Prompt
Check every line of the entries that follow, and copy the ones containing "reflexivity".
▼
Lemma sum_methods_late_bound_witness :
  ∃ r p, Property_add Toy.py (VOp Toy.scale2) (VOp Toy.scale3) = Ok r ∧
         dict_of r !! "apply" = Some (composite_method Toy.py Toy.scale2 Toy.scale3 p) ∧
         dict_of r !! "adjoint" = Some (composite_method Toy.py Toy.scale2 Toy.scale3 p).
Proof.
  assert (outcome (Property_add Toy.py (VOp Toy.scale2) (VOp Toy.scale3)) = Ok tt) as Ho
    by (vm_compute; reflexivity).
  destruct (Property_add Toy.py (VOp Toy.scale2) (VOp Toy.scale3)) as [r|e] eqn:E;
    [|discriminate Ho].
  assert (isinstance Toy.scale2 Map = true) as H1 by (vm_compute; reflexivity).
  destruct (sum_methods_late_bound Toy.py Toy.scale2 Toy.scale3 r H1 E)
    as (Op & p & HOp & _ & Hall & _).
  assert (Op = LinOp) as ->.
  { assert (resolve_op ((properties_of Toy.scale2 ∩ properties_of Toy.scale3) ∖ {["prox"]})
            = Some LinOp) as HL by (vm_compute; reflexivity).
    rewrite HL in HOp. by injection HOp. }
  exists r, p. split; [reflexivity|]. split; apply Hall.
  - refine (bool_decide_unpack _ _). vm_compute. exact I.
  - refine (bool_decide_unpack _ _). vm_compute. exact I.
Defined.

(** ** The overrides of the functional kinds *)

Section Overrides.
Context `{H : Host} `{Im : !Imports}.
Variable dyn : binop → value → value → result value.

(** X17: the sum of a proximable functional and a linear functional,
    taken in either order, never returns an operator with one output row:
    [ProxFunc.__add__] specializes the sum to [ProxFunc] and ends on
    [squeeze], which is [Map.squeeze] and is refused on a [ProxFunc] with
    [shape[0] == 1].  What it returns otherwise is a [ProxFunc]. *)
Theorem prox_plus_linear_functional (f g r : op) :
  isinstance g LinFunc = true →
  (class_of f = ProxFunc ∧ op_add dyn f (VOp g) = Ok r) ∨
  (class_of g = LinFunc ∧ op_add dyn g (VOp f) = Ok r) →
  class_of r = ProxFunc ∧ shape_at r 0 ≠ Ok 1.
Proof.
  intros Hg Hr.
  assert (ProxFunc_add dyn (VOp f) (VOp g) = Ok r) as Hadd.
  { destruct Hr as [[Hc Hr] | [Hc Hr]]; unfold op_add in Hr; rewrite Hc in Hr.
    - by replace (mro_lookup ProxFunc "__add__") with (Some ProxFunc) in Hr
        by (symmetry; compute_done).
    - by replace (mro_lookup LinFunc "__add__") with (Some LinFunc) in Hr
        by (symmetry; compute_done). }
  clear Hr. unfold ProxFunc_add in Hadd. rewrite Hg in Hadd.
  apply bind_Ok_inv in Hadd as (r0 & _ & Hadd).
  apply bind_Ok_inv in Hadd as (r1 & H1 & Hsq).
  apply bind_Ok_inv in H1 as (s & Hs & [= <-]).
  assert (class_of s = ProxFunc) as Hcl.
  { by apply specialize_inv in Hs as [(-> & <- & _) | (Hc & _)]. }
  apply squeeze_inv in Hsq as (c & out & Hc & Hout & Hr).
  rewrite shape_at_setattr in Hc by done.
  rewrite class_of_setattr, Hcl, squeeze_out_table in Hout. injection Hout as <-.
  destruct (decide (c = 1)) as [-> | Hne].
  - exfalso. rewrite bool_decide_eq_true_2 in Hr by done.
    apply specialize_inv in Hr as [(_ & E & _) | (_ & _ & Hsub & _)].
    + rewrite class_of_setattr, Hcl in E. discriminate.
    + apply Hsub. rewrite properties_of_setattr. unfold properties_of.
      rewrite Hcl, !properties_table. split; [compute_done | compute_refute].
  - rewrite bool_decide_eq_false_2 in Hr by done. subst r.
    rewrite class_of_setattr, shape_at_setattr by done. split; [done|].
    rewrite Hc. by intros [= ->].
Qed.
▲
Response
    by (vm_compute; reflexivity).
  assert (isinstance Toy.scale2 Map = true) as H1 by (vm_compute; reflexivity).
            = Some LinOp) as HL by (vm_compute; reflexivity).
  exists r, p. split; [reflexivity|]. split; apply Hall.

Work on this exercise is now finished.